İyilik yapmak, hiçbir karşılık beklemeden yardıma ihtiyaç duyan birine, bir canlıya yardım etmektir. İyilik yapmak insanın vicdanını rahatlatır. Mutlu hissettirir. İyilik yapılan kişi de mutlu olur; iyilik yapan kişiye minnet duyar. İyilik yapan insanlar çevrelerindeki insanlar tarafından sevilir, sayılır. İleride iyilik yapan kişi ihtiyaç duyduğunda, iyilik yaptığı kişiler tarafından daha kolay karşılık bulur.

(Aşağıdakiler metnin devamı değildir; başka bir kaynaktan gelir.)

(** The preprocessor symbols that decide what the sources compile to: the two
    they test themselves, and [NDEBUG], which turns [assert] into nothing. *)
Record target := {
  __SYCL_DEVICE_ONLY__ : bool;
  __NVPTX__ : bool;
  NDEBUG : bool
}.

(** The second argument of [runtime_error]. *)
Inductive pi_result := PI_INVALID_DEVICE | PI_ERROR_INVALID_DEVICE.

(** How a call of an API function ends. *)
Inductive outcome (A : Type) :=
  | Returned (v : A)
  | Thrown (what : string) (code : pi_result)  (* throw runtime_error(..) *)
  | AssertionFailed (expr : string)            (* assert(false && "..") *)
  | NoReturn.  (* the end of a non-void function is reached without return *)

(** An API function: it runs on the machine and ends in one of these ways. *)
Definition api (A : Type) : Type := machine -> outcome A * machine.

Arguments Returned {A} v.
Arguments Thrown {A} what code.
Arguments AssertionFailed {A} expr.
Arguments NoReturn {A}.

(** Objects come and go with the scopes of the source: a declaration makes a
    new object, passing a fragment by value makes a new object holding a copy,
    and the end of a function ends the life of its parameters. *)
Definition declare (v : contents) : exec loc := fun m =>
  let l := fresh (dom (heap m)) in
  (l, {| heap := <[l := v]> (heap m); issued := issued m |}).

Definition by_value (x : loc) : exec loc := fun m =>
  declare (default indeterminate (heap m !! x)) m.

Definition end_of_life (x : loc) : exec unit := fun m =>
  (tt, {| heap := delete x (heap m); issued := issued m |}).

(** Issuing a hardware instruction: the call is recorded and the hardware
    ([hw], whatever it does) acts on the objects. *)
Definition issue (hw : call -> gmap loc contents -> gmap loc contents)
    (c : call) : exec unit := fun m =>
  (tt, {| heap := hw c (heap m); issued := issued m ++ [c] |}).

(** ** The builtins as clang declares them *)

(** The types the pointer parameters of a builtin point to, in the order of
    the parameters, as clang's BuiltinsNVPTX.def declares them (that file is
    not among the sources at hand): [int] throughout, except [float] for the
    f32 accumulators and [double] for the dmma builtins.  A load or a store
    takes [(dst, src, unsigned stride, int layout)], a multiply-accumulate
    [(d, a, b, c, int layout, int satf)]. *)
Definition parameter_types (f : intrinsic) : list elem_type :=
  match f with
  | __hmma_m16n16k16_ld_c_f32 | __hmma_m8n32k16_ld_c_f32
  | __hmma_m32n8k16_ld_c_f32
  | __hmma_m16n16k16_st_c_f32 | __hmma_m8n32k16_st_c_f32
  | __hmma_m32n8k16_st_c_f32 =>
      [float; float]
  | __dmma_m8n8k4_ld_a | __dmma_m8n8k4_ld_b | __dmma_m8n8k4_ld_c
  | __dmma_m8n8k4_st_c_f64 =>
      [double; double]
  | __mma_bf16_m16n16k16_ld_a | __mma_bf16_m16n16k16_ld_b
  | __mma_bf16_m8n32k16_ld_a | __mma_bf16_m8n32k16_ld_b
  | __mma_bf16_m32n8k16_ld_a | __mma_bf16_m32n8k16_ld_b
  | __imma_m16n16k16_ld_a_u8 | __imma_m16n16k16_ld_b_u8
  | __imma_m8n32k16_ld_a_u8 | __imma_m8n32k16_ld_b_u8
  | __imma_m32n8k16_ld_a_u8 | __imma_m32n8k16_ld_b_u8
  | __imma_m16n16k16_ld_a_s8 | __imma_m16n16k16_ld_b_s8
  | __imma_m8n32k16_ld_a_s8 | __imma_m8n32k16_ld_b_s8
  | __imma_m32n8k16_ld_a_s8 | __imma_m32n8k16_ld_b_s8
  | __hmma_m16n16k16_ld_a | __hmma_m16n16k16_ld_b | __hmma_m16n16k16_ld_c_f16
  | __hmma_m8n32k16_ld_a | __hmma_m8n32k16_ld_b
  | __hmma_m32n8k16_ld_a | __hmma_m32n8k16_ld_b
  | __hmma_m32n8k16_ld_c_f16 | __hmma_m8n32k16_ld_c_f16
  | __imma_m16n16k16_ld_c | __imma_m8n32k16_ld_c | __imma_m32n8k16_ld_c
  | __imma_m16n16k16_st_c_i32 | __imma_m8n32k16_st_c_i32
  | __imma_m32n8k16_st_c_i32
  | __hmma_m16n16k16_st_c_f16 | __hmma_m8n32k16_st_c_f16
  | __hmma_m32n8k16_st_c_f16 =>
      [int32_t; int32_t]
  | __imma_m16n16k16_mma_s8 | __imma_m16n16k16_mma_u8
  | __imma_m8n32k16_mma_s8 | __imma_m8n32k16_mma_u8
  | __imma_m32n8k16_mma_s8 | __imma_m32n8k16_mma_u8
  | __hmma_m16n16k16_mma_f16f16 | __hmma_m8n32k16_mma_f16f16
  | __hmma_m32n8k16_mma_f16f16 =>
      [int32_t; int32_t; int32_t; int32_t]
  | __hmma_m16n16k16_mma_f32f32 | __hmma_m8n32k16_mma_f32f32
  | __hmma_m32n8k16_mma_f32f32
  | __mma_bf16_m16n16k16_mma_f32 | __mma_bf16_m8n32k16_mma_f32
  | __mma_bf16_m32n8k16_mma_f32 =>
      [float; int32_t; int32_t; float]
  | __dmma_m8n8k4_mma_f64 =>
      [double; double; double; double]
  end.
(** The equipment selection accepts a row: it is "All", or the row has
    the raw value that [equipment_map] gives for the label. *)
Definition equipment_accepts (df : list Row) (choice : string) (r : Row)
    : bool :=
  String.eqb choice "All" ||
  match equipment_map df !! choice with
  | Some e => String.eqb (Equipment r) e
  | None => false
  end.

(** A row matches one search term. *)
Definition term_hits {lib : Lib} (term : string) (r : Row) : bool :=
  match re_search term with
  | Some found => row_contains found r
  | None => false
  end.

(** The terms of a query, as line 75 computes them. *)
Definition terms_of {lib : Lib} (query : string) : list string :=
  Str.split (lower query).

(** A frame holds a numeric weight, a blank weight. *)
Definition has_numeric (df : list Row) : Prop :=
  ∃ r, In r df ∧ is_num (Weight r) = true.

Definition has_blank (df : list Row) : Prop :=
  ∃ r, In r df ∧ Weight r = WBlank.

(** The text with the given bytes. *)
Definition bytes (l : list nat) : string :=
  string_of_list_ascii (ascii_of_nat <$> l).

(** The characters for which [str.isspace] holds, each in UTF-8: U+0009
    to U+000D, U+001C to U+0020, U+0085, U+00A0, U+1680, U+2000 to U+200A,
    U+2028, U+2029, U+202F, U+205F, U+3000. *)
Definition WHITESPACE : list string :=
  [ bytes [9]; bytes [10]; bytes [11]; bytes [12]; bytes [13];
    bytes [28]; bytes [29]; bytes [30]; bytes [31]; bytes [32];
    bytes [194; 133]; bytes [194; 160];
    bytes [225; 154; 128];
    bytes [226; 128; 128]; bytes [226; 128; 129]; bytes [226; 128; 130];
    bytes [226; 128; 131]; bytes [226; 128; 132]; bytes [226; 128; 133];
    bytes [226; 128; 134]; bytes [226; 128; 135]; bytes [226; 128; 136];
    bytes [226; 128; 137]; bytes [226; 128; 138];
    bytes [226; 128; 168]; bytes [226; 128; 169]; bytes [226; 128; 175];
    bytes [226; 129; 159];
    bytes [227; 128; 128] ].

(** A text made of whitespace characters only. *)
Inductive whitespace_only : string → Prop :=
  | ws_empty : whitespace_only ""
  | ws_more (w s : string) :
      In w WHITESPACE → whitespace_only s → whitespace_only (w +:+ s).

(** Two rows weigh the same. *)
Definition same_weight (a b : Row) : Prop :=
  match Weight a, Weight b with
  | WNum x, WNum y => (x == y)%Q
  | WBlank, WBlank => True
  | _, _ => False
  end.

(** Row [a] weighs at most what row [b] weighs, blank weights counting as
    equal. *)
Definition at_most (a b : Row) : Prop :=
  match Weight a, Weight b with
  | WNum x, WNum y => (x <= y)%Q
  | WBlank, WBlank => True
  | _, _ => False
  end.

(** ** Sample data *)

(** A library for the sample data, which has no letter beyond ASCII and
    no metacharacter other than the dot: text beyond ASCII is left as it
    is, a pattern is one of the fragment [Re], and tied rows stay in their
    incoming order.  It stands for Python on the sample data only: a
    pattern outside the fragment is refused here, whatever [re] does with
    it. *)
Definition sample_lib : Lib :=
  {| lower_wide := Str.lower_ascii;
     re_pattern := λ p, Re.search <$> Re.compile p;
     weight_ties := λ _ _, 0;
     count_ties := λ _ _, 0 |}.

(** The same with tied rows in the reverse of their incoming order, the
    rows being told apart by their names. *)
Fixpoint position (name : string) (df : list Row) : nat :=
  match df with
  | [] => 0
  | r :: df' => if String.eqb (Full_Name r) name then 0 else S (position name df')
  end.

Definition later_first : Lib :=
  {| lower_wide := Str.lower_ascii;
     re_pattern := λ p, Re.search <$> Re.compile p;
     weight_ties := λ df r, List.length df - position (Full_Name r) df;
     count_ties := λ _ _, 0 |}.

Definition csv_row (name weight class division lift equip location : string)
    : CsvRow :=
  {| csv_Full_Name := name; csv_Weight := weight; csv_Class := class;
     csv_Division := division; csv_Lift := lift; csv_Date := "";
     csv_Equipment := equip; csv_Record_Name := ""; csv_Record_Type := "";
     csv_Location := location; csv_Sex := "M" |}.

Definition sample_csv : list CsvRow :=
  [ csv_row "Ann" "200" "100" "Junior" "S" "Bare" "Manchester";
    csv_row "Bob" "205" "100" "JuniorDT" "S" "Bare" "Leeds";
    csv_row "Dan" "100" "cell" "Opens" "B" "Multi-ply" "Leeds";
    csv_row "" "100" "90" "Opens" "B" "Multi-ply" "Leeds";
    csv_row "Eve" "82.5" "140+" "Opens DT " "D" "Sleeves" "Leeds" ].

Definition ann : Row :=
  {| Full_Name := "Ann"; Weight := WNum 200; Class := "100";
     Division := "Junior"; Division_raw := "Junior";
     Division_base := "Junior"; Testing := "Untested"; Lift := "Squat";
     Date := ""; Equipment := "Bare"; Record_Name := ""; Record_Type := "";
     Location := "Manchester"; Sex := "M" |}.

Definition bob : Row :=
  {| Full_Name := "Bob"; Weight := WNum 205; Class := "100";
     Division := "JuniorDT"; Division_raw := "JuniorDT";
     Division_base := "Junior"; Testing := "Drug Tested"; Lift := "Squat";
     Date := ""; Equipment := "Bare"; Record_Name := ""; Record_Type := "";
     Location := "Leeds"; Sex := "M" |}.

Definition eve : Row :=
  {| Full_Name := "Eve"; Weight := WNum 82.5; Class := "140+";
     Division := "Opens DT "; Division_raw := "Opens DT";
     Division_base := "Opens "; Testing := "Drug Tested"; Lift := "Deadlift";
     Date := ""; Equipment := "Sleeves"; Record_Name := ""; Record_Type := "";
     Location := "Leeds"; Sex := "M" |}.

(** A row of the reducer's input, reduced to the columns it reads. *)
Definition entry (name : string) (w : Q) (class lift : string) : Row :=
  {| Full_Name := name; Weight := WNum w; Class := class;
     Division := "Opens"; Division_raw := "Opens"; Division_base := "Opens";
     Testing := "Untested"; Lift := lift; Date := ""; Equipment := "Bare";
     Record_Name := ""; Record_Type := ""; Location := ""; Sex := "M" |}.

Definition no_filters (query : string) : Sel :=
  {| sex := "All"; division := "All"; testing_status := "All";
     equipment := "All"; weight_class := "All"; search := query |}.

Definition cat : Row :=
  {| Full_Name := "Cat"; Weight := WBlank; Class := "110";
     Division := "Opens"; Division_raw := "Opens"; Division_base := "Opens";
     Testing := "Untested"; Lift := "Bench"; Date := "";
     Equipment := "Bare"; Record_Name := ""; Record_Type := "";
     Location := "Leeds"; Sex := "M" |}.


Definition women_raw (query : string) : Sel :=
  {| sex := "F"; division := "Opens"; testing_status := "Untested";
     equipment := "Raw"; weight_class := "100"; search := query |}.

(** A file with a line whose weight is not a number and a line without a
    weight, and a file with a line without a division. *)
Definition unparseable_csv : list CsvRow :=
  [ csv_row "Ann" "200" "100" "Junior" "S" "Bare" "Manchester";
    csv_row "Cat" "abc" "110" "Opens" "B" "Bare" "Leeds";
    csv_row "Dee" "" "120" "Opens" "D" "Bare" "Leeds" ].


(** Frames with tied rows: two rows of one pair at the greatest weight,
    and two rows of one class with lifts outside the canonical four at
    one weight. *)
Definition tied_frame : list Row :=
  [ entry "r0" 100 "90" "Squat"; entry "r1" 100 "90" "Bench";
    entry "r2" 200 "100" "Squat"; entry "r3" 200 "100" "Squat" ].

Definition curl_frame : list Row :=
  [ entry "a0" 100 "50" "Squat"; entry "a1" 100 "50" "Bench";
    entry "b2" 200 "60" "Press"; entry "b3" 200 "60" "Curl" ].

(** A frame with numeric and non-numeric classes and lifts in and outside
    the canonical order. *)
Definition mixed_frame : list Row :=
  [ entry "a" 300 "140+" "Squat"; entry "b" 500 "100" "Total";
    entry "c" 120 "82.5" "Bench"; entry "d" 180 "100" "Squat";
    entry "e" 90 "100" "Strict Curl"; entry "f" 310 "140+" "Squat";
    entry "g" 250 "100" "Deadlift"; entry "h" 60 "9" "Total" ].

(** A query of a space, a no-break space, an ideographic space and a tab. *)
Definition blank_query : string :=
  bytes [32] +:+ bytes [194; 160] +:+ bytes [227; 128; 128] +:+ bytes [9].

(** Only the equipment selector set. *)
Definition raw_only : Sel :=
  {| sex := "All"; division := "All"; testing_status := "All";
     equipment := "Raw"; weight_class := "All"; search := "" |}.

(** A bench-only record. *)
Definition gil : Row :=
  {| Full_Name := "Gil"; Weight := WNum 140; Class := "90";
     Division := "Opens"; Division_raw := "Opens"; Division_base := "Opens";
     Testing := "Untested"; Lift := "Bench"; Date := "";
     Equipment := "Bare"; Record_Name := ""; Record_Type := "Bench Only";
     Location := "Leeds"; Sex := "M" |}.
Lemma load_lists_vendor_items_example :
  let st' := snd (loadMenuItems (Some "u1") (mounted store)) in
  Permutation (menuItems (ui st')) (of_vendor vendor1 (menu_items store))
  /\ (forall r, In r (menuItems (ui st'))
                <-> In r (menu_items store) /\ vendor_id r = "v1")
  /\ StronglySorted by_category (menuItems (ui st'))
  /\ loading (ui st') = false
  /\ toasts st' = [].
Proof.
  exact (load_lists_vendor_items "u1" vendor1 (mounted store)
                                 eq_refl eq_refl).
Defined.

(** C2, at a user without a vendor row: the lookup fails, the loading
    state is stopped, and no notification is raised. *)
Lemma load_without_vendor_raises_no_toast :
  let st := mounted store in
  let st' := snd (loadMenuItems (Some "u9") st) in
  since st st' = [Call (lookup (Some "u9")) (Some "no single row")]
  /\ existsb failed (since st st') = true
  /\ toasts st' = []
  /\ loading (ui st') = false
  /\ render (ui st') = Screen [] false.
Proof. vm_compute. repeat split. Qed.

(** With the store out of reach the awaited lookup rejects, and the
    load notifies once. *)
Lemma load_unreachable_raises_toast :
  let st := mounted unreachable_store in
  let st' := snd (loadMenuItems (Some "u1") st) in
  since st st' = [Call (lookup (Some "u1")) (Some "Failed to fetch")]
  /\ toasts st' = [load_failure]
  /\ loading (ui st') = false
  /\ render (ui st') = Screen [] false.
Proof. vm_compute. repeat split. Qed.

(** The submit, on the same failure, does notify. *)
Lemma submit_without_vendor_raises_toast :
  let st := on (screen None None (form "4.5")) store in
  let st' := snd (handleSubmit (Some "u9") st) in
  since st st' = [Call (lookup (Some "u9")) (Some "no single row")]
  /\ toasts st' = [save_failure].
Proof. vm_compute. repeat split. Qed.

Lemma submit_normalizes_empty_text_example :
  let st := on (screen None None (form "4.5")) store in
  let d := tteokbokki Undefined in
  In d (flat_map written (since st (snd (handleSubmit (Some "u1") st))))
  /\ d_name_ko d = None /\ d_description d = None
  /\ d_description_ko d = None.
Proof.
  intros st d.
  assert (Hin : In d (flat_map written
                        (since st (snd (handleSubmit (Some "u1") st))))).
  { vm_compute. left. reflexivity. }
  split; [exact Hin|].
  destruct (submit_normalizes_empty_text (Some "u1") st d Hin)
    as (_ & H1 & H2 & H3 & _).
  split; [apply H1; reflexivity|].
  split; [apply H2; reflexivity|apply H3; reflexivity].
Defined.


(** Without a selected file: the stored image of the edited item, null
    when it has none, and no image at all when creating. *)
Example submit_without_image :
  let run editing :=
    let st := on (screen editing None (form "4.5")) store in
    map d_image
        (flat_map written (since st (snd (handleSubmit (Some "u1") st)))) in
  run (Some bibimbap) = [Defined "https://cdn.example/old.png"]
  /\ run (Some tea) = [Null]
  /\ run None = [Undefined].
Proof. vm_compute. repeat split. Qed.

Lemma failed_save_leaves_screen_example :
  let st := on (screen (Some bibimbap) None (form "4.5")) read_only_store in
  let st' := snd (handleSubmit (Some "u1") st) in
  existsb failed_save (since st st') = true
  /\ ui st' = ui st
  /\ toasts st' = [save_failure]
  /\ existsb reads_list (since st st') = false
  /\ fst (handleSubmit (Some "u1") st) = Ok tt.
Proof.
  intros st st'.
  assert (Hf : existsb failed_save (since st st') = true)
    by (vm_compute; reflexivity).
  split; [exact Hf|].
  exact (failed_save_leaves_screen (Some "u1") st Hf).
Defined.

Lemma submit_price_example :
  let st := on (screen None None (form "4.5")) store in
  let d := tteokbokki Undefined in
  In d (flat_map written (since st (snd (handleSubmit (Some "u1") st))))
  /\ d_price d = JS.parseFloat "4.5"
  /\ (JS.isNaN (d_price d) = true
      <-> JS.StrDecimalLiteral (JS.TrimStart (list_ascii_of_string "4.5"))
          = None).
Proof.
  intros st d.
  assert (Hin : In d (flat_map written
                        (since st (snd (handleSubmit (Some "u1") st))))).
  { vm_compute. left. reflexivity. }
  split; [exact Hin|].
  exact (submit_price (Some "u1") st d Hin).
Defined.

(** C3, as stated, fails on a price text that starts with digits: the
    text [12abc] is not numeric, and the record written carries the
    price 12, not NaN. *)
Lemma malformed_price_written_as_number :
  let st := on (screen None None (form "12abc")) store in
  let d := menuItemData vendor1 (form "12abc") Undefined in
  JS.numeric_text "12abc" = false
  /\ In d (flat_map written (since st (snd (handleSubmit (Some "u1") st))))
  /\ d_price d = JS.parseFloat "12"
  /\ JS.isNaN (d_price d) = false.
Proof. vm_compute. repeat split. left. reflexivity. Qed.

Lemma edit_then_submit_keeps_price_example :
  let st := on (screen None None emptyForm) store in
  let st1 := snd (handleEdit bibimbap st) in
  let d := menuItemData vendor1 (formData (ui st1))
                        (Defined "https://cdn.example/old.png") in
  JS.finite_Number (price bibimbap)
  /\ In d (flat_map written
             (since st1 (snd (handleSubmit (Some "u1") st1))))
  /\ f_price (formData (ui st1)) = "12.5"
  /\ d_price d = price bibimbap.
Proof.
  intros st st1 d.
  assert (Hfin : JS.finite_Number (price bibimbap)) by reflexivity.
  assert (Hin : In d (flat_map written
                        (since st1 (snd (handleSubmit (Some "u1") st1))))).
  { vm_compute. left. reflexivity. }
  destruct (edit_then_submit_keeps_price (Some "u1") st bibimbap d Hfin Hin)
    as (Ht & _ & Hp).
  split; [exact Hfin|]. split; [exact Hin|].
  split; [vm_compute; reflexivity|].
  apply Hp. discriminate.
Defined.

End StoreFacts.

(** * Further properties of the operations *)

(** ** The storefront beyond the remaining quantity *)

Module StorefrontBehaviour.

Import Storefront StorefrontFacts.
Local Open Scope list_scope.




Lemma sum_counted_perm (l l' : list OrderItem) :
  Permutation l l' ->
  sum_counted l = sum_counted l' /\ magnitude l = magnitude l'.
Proof.
  unfold sum_counted, magnitude.
  induction 1 as [|x l l' _ IH|x y l|l l' l'' _ IH1 _ IH2]; simpl.
  - split; reflexivity.
  - destruct (counts x); simpl; lia.
  - destruct (counts x), (counts y); simpl; lia.
  - lia.
Qed.

Lemma safe_quantities_perm (cap : JS.Number) (l l' : list OrderItem) :
  Permutation l l' -> safe_quantities cap l -> safe_quantities cap l'.
Proof.
  intros Hp (Hc & Hall & Hm). split; [exact Hc|]. split.
  - apply (Permutation_Forall Hp Hall).
  - destruct (sum_counted_perm _ _ Hp) as [_ <-]. exact Hm.
Qed.

(** X2: when the cap and the counted quantities are integers whose
    magnitudes add up to less than 2^53, the remaining quantity does
    not depend on the order in which the order items arrive, and an
    absent join counts as an empty one: two records with the same cap
    and the same order items up to order have the same remaining
    quantity. *)
Theorem remaining_order_independent (item item' : RawItem) :
  raw_quantity item = raw_quantity item' ->
  Permutation (order_items_of item) (order_items_of item') ->
  (forall cap, raw_quantity item = Some cap ->
               safe_quantities cap (order_items_of item)) ->
  remainingQuantity (present item) = remainingQuantity (present item').
Proof.
  intros Hq Hp Hs. cbn [remainingQuantity present].
  destruct (raw_quantity item) as [cap|] eqn:Hc.
  - specialize (Hs cap eq_refl).
    rewrite (remaining_exact item cap Hc Hs).
    rewrite (remaining_exact item' cap (eq_sym Hq)
               (safe_quantities_perm cap _ _ Hp Hs)).
    destruct (sum_counted_perm _ _ Hp) as [-> _]. reflexivity.
  - unfold remaining. rewrite Hc, <- Hq. reflexivity.
Qed.

(** The example item with its order items in reverse order. *)
Lemma remaining_order_independent_example :
  let reversed :=
    {| raw_id := raw_id example_item; raw_name := raw_name example_item;
       raw_name_ko := None; raw_description := None;
       raw_description_ko := None; raw_price := raw_price example_item;
       raw_image := None; raw_quantity := Some (JS.of_Z 10);
       raw_order_items := Some (rev (order_items_of example_item)) |} in
  remainingQuantity (present example_item)
  = remainingQuantity (present reversed).
Proof.
  intros reversed.
  apply (remaining_order_independent example_item reversed eq_refl).
  - exact (Permutation_rev (order_items_of example_item)).
  - intros cap Hc. injection Hc as <-.
    split; [reflexivity|]. split; [|reflexivity]. repeat constructor.
Defined.

(** X3: a fetch that comes back with an error makes [queryFn] throw
    that error, whatever items came with it; and whenever the query
    holds an error the component renders the error block and raises one
    destructive toast, whatever the loading flag and the data are. *)
Theorem fetch_error_renders_error_block
        (r : Response) (e : string) (q : QueryResult) :
  error r = Some e ->
  q_error q = Some e ->
  queryFn r = Thrown e
  /\ q_error (settle (queryFn r)) = Some e
  /\ snd (render q)
     = ErrorBlock "Failed to load menu items. Please try again later."
  /\ (exists t, fst (render q) = [t] /\ destructive t = true)
  /\ (forall l, snd (render q) <> Grid l).
Proof.
  intros He Hq. unfold queryFn, render. rewrite He, Hq. simpl.
  repeat split; try discriminate. eexists. split; reflexivity.
Qed.

Lemma fetch_error_example :
  let r := {| items := Some [example_item]; error := Some "timeout" |} in
  let q := {| data := Some [present example_item]; isLoading := true;
              q_error := Some "timeout" |} in
  queryFn r = Thrown "timeout"
  /\ snd (render q)
     = ErrorBlock "Failed to load menu items. Please try again later.".
Proof.
  intros r q.
  destruct (fetch_error_renders_error_block r "timeout" q eq_refl eq_refl)
    as (H1 & _ & H2 & _).
  split; assumption.
Defined.

(** X4: a fetch without error returns one presentation record per
    fetched record, in the order fetched and under the same identifier
    and name; missing data ([null]) is an empty list. *)
Theorem fetch_keeps_items_in_order (r : Response) :
  error r = None ->
  exists l,
    queryFn r = Returned l
    /\ map id l
       = map raw_id (match items r with Some its => its | None => [] end)
    /\ map name l
       = map raw_name (match items r with Some its => its | None => [] end)
    /\ List.length l
       = List.length (match items r with Some its => its | None => [] end)
    /\ render (settle (queryFn r)) = ([], Grid l).
Proof.
  intros He. unfold queryFn. rewrite He.
  destruct (items r) as [[|it its]|].
  - exists []. repeat split.
  - exists (map present (it :: its)).
    rewrite !map_map, length_map. repeat split.
  - exists []. repeat split.
Qed.

Lemma fetch_keeps_items_in_order_example :
  exists l,
    queryFn {| items := Some [uncapped_item; example_item]; error := None |}
    = Returned l
    /\ map id l = ["tea"; "kimchi"].
Proof.
  destruct (fetch_keeps_items_in_order
              {| items := Some [uncapped_item; example_item];
                 error := None |} eq_refl)
    as (l & H1 & H2 & _).
  exists l. split; assumption.
Defined.



End StorefrontBehaviour.

(** ** The administration screen beyond the record it writes *)

Module AdminBehaviour.

Import Admin Trace Observed AdminFacts.
Local Open Scope list_scope.
Local Open Scope js_scope.

Section Operations.

Context {W : Type} `{Env W}.
Variable uid : option string.

(** Every run of [loadMenuItems] starts with the lookup, sends at most
    one more request, and neither writes, deletes nor uploads. *)
Lemma loaded_reads_only (st st' : State W) :
  loaded uid st st' ->
  exists e rest,
    since st st' = Call (lookup uid) e :: rest
    /\ (List.length rest <= 1)%nat
    /\ flat_map written (since st st') = []
    /\ flat_map deleted (since st st') = []
    /\ existsb is_upload (since st st') = false
    /\ existsb saved_without_error (since st st') = false
    /\ (toasts st' = toasts st \/ toasts st' = toasts st ++ [load_failure]).
Proof.
  intros [reason w Hs He Ht _|e w Hs He Ht _|v e reason w w' Hs Hs' He Ht _
         |v e data e' w w' Hs Hs' He Ht _];
    rewrite (since_app _ _ _ He); do 2 eexists;
    (split; [reflexivity|]); simpl; repeat split; auto;
    try (destruct e; reflexivity); try (destruct e, e'; reflexivity).
Qed.

(** X6: [loadMenuItems] never throws and always stops the loading state,
    so the screen is rendered and not the placeholder; it leaves the
    dialog, the edited item, the selected image and the form alone; it
    sends the lookup and at most one more request, none of which writes,
    deletes or uploads; and it raises at most one notification. *)
Theorem load_frame (st : State W) :
  fst (loadMenuItems uid st) = Ok tt
  /\ loading (ui (snd (loadMenuItems uid st))) = false
  /\ render (ui (snd (loadMenuItems uid st)))
     = Screen (menuItems (ui (snd (loadMenuItems uid st))))
              (isDialogOpen (ui st))
  /\ editingItem (ui (snd (loadMenuItems uid st))) = editingItem (ui st)
  /\ selectedImage (ui (snd (loadMenuItems uid st))) = selectedImage (ui st)
  /\ formData (ui (snd (loadMenuItems uid st))) = formData (ui st)
  /\ (exists e rest,
         since st (snd (loadMenuItems uid st)) = Call (lookup uid) e :: rest
         /\ (List.length rest <= 1)%nat)
  /\ flat_map written (since st (snd (loadMenuItems uid st))) = []
  /\ flat_map deleted (since st (snd (loadMenuItems uid st))) = []
  /\ existsb is_upload (since st (snd (loadMenuItems uid st))) = false
  /\ (toasts (snd (loadMenuItems uid st)) = toasts st
      \/ toasts (snd (loadMenuItems uid st)) = toasts st ++ [load_failure]).
Proof.
  destruct (loadMenuItems_runs uid st)
    as (Hok & Hl & Hld & Hdl & Hed & Hsel & Hfd).
  destruct (loaded_reads_only _ _ Hl)
    as (e & rest & Hs & Hlen & Hw & Hd & Hu & _ & Ht).
  repeat split; try assumption.
  - unfold render. now rewrite Hld, Hdl.
  - eauto.
Qed.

Bu şekilde iyilik yapmak, toplum hayatını da düzenler. İnsanlar birbirlerine yardım eder. Birbirlerinin sıkıntılarını giderir. Böylece bireyler mutlu olur. Mutlu bireylere sahip toplumlarda da mutluluk ve huzur hakim olur.
İyilik karşılık beklenmeden yapılan bir davranış olmalıdır. İyiliğe karşı iyilik beklemek, iyilik yapmanın amacına zarar verir. Herkes beklenti içinde olduğu zaman insanlar arasındaki ilişkiler çıkar ilişkisine dönüşür. Bu da toplum düzenine zarar verir. Bu nedenle yaptığımız iyilikleri hiç kimsenin başına kakmamalı, her yerde anlatmamalı, yapılan iyiliği bir koz olarak kullanmamalıyız.
İyilik yapmak aynı zamanda sağlığımız açısından da önemlidir. Yakın zamanda Health Psychology dergisinde yayınlanan bir makaleye göre başkaları için para harcamak sağlığımıza iyi geliyor. Araştırmacılar, iyilik için başkalarına para vermek (ya da “prososyal harcama”) ile kardiyovasküler sağlığın basit bir ölçüsü olan tansiyon arasındaki ilişkiyi incelediler. Yüksek tansiyon teşhisi konulmuş 186 yetişkinden, hayır işleri ve benzeri sebeplere ne kadar para harcadıklarını belirlemeleri istendi ve bu kişiler sonraki iki yıl boyunca takip edildiler. Sürenin sonunda, başlangıçta bu tür nedenlerle daha çok para harcayan katılımcıların, daha az harcayan katılımcılardan daha düşük tansiyona sahip oldukları görüldü.